Would you give the entries below again in full, exactly as they stand?

..........

Definition body_tokens (b : Cmd) : list Token := match b with CList _ => cmd_tokens b | Empty => [] | _ => cmd_tokens b ++ [Semi] end.

(** Source text. *)
Definition print_cmd (c : Cmd) : list Z := print_tokens (cmd_tokens c).

(** ** The commands that the parser makes *)

Definition wf_redir (r : Redir) : bool :=
  wf_word (target_word (target r)) &&
  match fd r with Some n => (0 <=? n) && (n <=? 9) && (match op r with OutBoth => false | _ => true end) | None => true end &&
  match op r, target r with DupIn, RFd _ | DupOut, RFd _ => true | DupIn, _ | DupOut, _ => false | _, RFile _ => true | _, _ => false end.

(** The word can be the first of a command. *)
Definition first_word (w : Word) : bool := match word_as_assignment w with None => true | Some _ => false end.
Definition command_word (w : Word) : bool := match word_as_reserved w with None => first_word w | Some _ => false end.

(** The value is what is left of the word after the equals sign. *)
Definition wf_assign (a : Assignment) : bool :=
  is_valid_name (name a) && wf_word (assign_word a) && match value a with Lit [] :: _ => false | _ => true end.

Definition wf_simple (c : SimpleCmd) : bool :=
  forallb wf_assign (assigns c) && forallb wf_word (words c) && forallb wf_redir (redirs c) &&
  match assigns c, words c with
  | [], w :: _ => command_word w
  | _, w :: _ => first_word w
  | _, [] => bool_decide (assigns c ≠ []) || bool_decide (redirs c ≠ [])
  end.

Definition not_single (l : list (Cmd * Sep)) : bool := match single l with Some _ => false | None => true end.

Definition is_name (f : list Z) : bool := is_valid_name f && bool_decide (f ∉ reserved).

(** [lv] is 0 for commands, 1 for pipelines and 2 for chains of those. *)
Fixpoint wf_cmd (lv : nat) (c : Cmd) : bool :=
  let body b := match b with
                | CList l => bool_decide (l ≠ []) && not_single l && forallb (λ p : Cmd * Sep, wf_cmd 2 p.1) l
                | Empty => true
                | _ => wf_cmd 2 b
                end in
  match c with
  | Simple c => wf_simple c
  | Pipeline negated parts =>
      (1 <=? lv)%nat && bool_decide (parts ≠ []) && (negated || (2 <=? length parts)%nat) && forallb (wf_cmd 0) parts
  | AndOr l _ r => (2 <=? lv)%nat && wf_cmd 2 l && wf_cmd 1 r
  | CList _ | Empty => false
  | Subshell b rs =>
      forallb wf_redir rs &&
      match b with
      | CList l => not_single l && forallb (λ p : Cmd * Sep, wf_cmd 2 p.1) l
      | _ => wf_cmd 2 b
      end
  | Group b rs => body b && forallb wf_redir rs
  | If c t elifs els rs =>
      body c && body t && forallb (λ p : Cmd * Cmd, body p.1 && body p.2) elifs &&
      match els with Some e => body e | None => true end && forallb wf_redir rs
  | While c b _ rs => body c && body b && forallb wf_redir rs
  | For var ws b rs =>
      is_valid_name var && body b && forallb wf_redir rs &&
      match ws with Some ws => forallb (λ w, wf_word w && negb (word_is_literal_keyword w (str "do"))) ws | None => true end
  | FuncDef f b => is_name f && wf_cmd 0 b
  end.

..........

* ANSWER BOX *
Definition body_tokens (b : Cmd) : list Token := match b with CList _ => cmd_tokens b | Empty => [] | _ => cmd_tokens b ++ [Semi] end.

(** Source text. *)
Definition print_cmd (c : Cmd) : list Z := print_tokens (cmd_tokens c).

(** ** The commands that the parser makes *)

Definition wf_redir (r : Redir) : bool :=
  wf_word (target_word (target r)) &&
  match fd r with Some n => (0 <=? n) && (n <=? 9) && (match op r with OutBoth => false | _ => true end) | None => true end &&
  match op r, target r with DupIn, RFd _ | DupOut, RFd _ => true | DupIn, _ | DupOut, _ => false | _, RFile _ => true | _, _ => false end.

(** The word can be the first of a command. *)
Definition first_word (w : Word) : bool := match word_as_assignment w with None => true | Some _ => false end.
Definition command_word (w : Word) : bool := match word_as_reserved w with None => first_word w | Some _ => false end.

(** The value is what is left of the word after the equals sign. *)
Definition wf_assign (a : Assignment) : bool :=
  is_valid_name (name a) && wf_word (assign_word a) && match value a with Lit [] :: _ => false | _ => true end.

Definition wf_simple (c : SimpleCmd) : bool :=
  forallb wf_assign (assigns c) && forallb wf_word (words c) && forallb wf_redir (redirs c) &&
  match assigns c, words c with
  | [], w :: _ => command_word w
  | _, w :: _ => first_word w
  | _, [] => bool_decide (assigns c ≠ []) || bool_decide (redirs c ≠ [])
  end.

Definition not_single (l : list (Cmd * Sep)) : bool := match single l with Some _ => false | None => true end.

Definition is_name (f : list Z) : bool := is_valid_name f && bool_decide (f ∉ reserved).

(** [lv] is 0 for commands, 1 for pipelines and 2 for chains of those. *)
Fixpoint wf_cmd (lv : nat) (c : Cmd) : bool :=
  let body b := match b with
                | CList l => bool_decide (l ≠ []) && not_single l && forallb (λ p : Cmd * Sep, wf_cmd 2 p.1) l
                | Empty => true
                | _ => wf_cmd 2 b
                end in
  match c with
  | Simple c => wf_simple c
  | Pipeline negated parts =>
      (1 <=? lv)%nat && bool_decide (parts ≠ []) && (negated || (2 <=? length parts)%nat) && forallb (wf_cmd 0) parts
  | AndOr l _ r => (2 <=? lv)%nat && wf_cmd 2 l && wf_cmd 1 r
  | CList _ | Empty => false
  | Subshell b rs =>
      forallb wf_redir rs &&
      match b with
      | CList l => not_single l && forallb (λ p : Cmd * Sep, wf_cmd 2 p.1) l
      | _ => wf_cmd 2 b
      end
  | Group b rs => body b && forallb wf_redir rs
  | If c t elifs els rs =>
      body c && body t && forallb (λ p : Cmd * Cmd, body p.1 && body p.2) elifs &&
      match els with Some e => body e | None => true end && forallb wf_redir rs
  | While c b _ rs => body c && body b && forallb wf_redir rs
  | For var ws b rs =>
      is_valid_name var && body b && forallb wf_redir rs &&
      match ws with Some ws => forallb (λ w, wf_word w && negb (word_is_literal_keyword w (str "do"))) ws | None => true end
  | FuncDef f b => is_name f && wf_cmd 0 b
  end.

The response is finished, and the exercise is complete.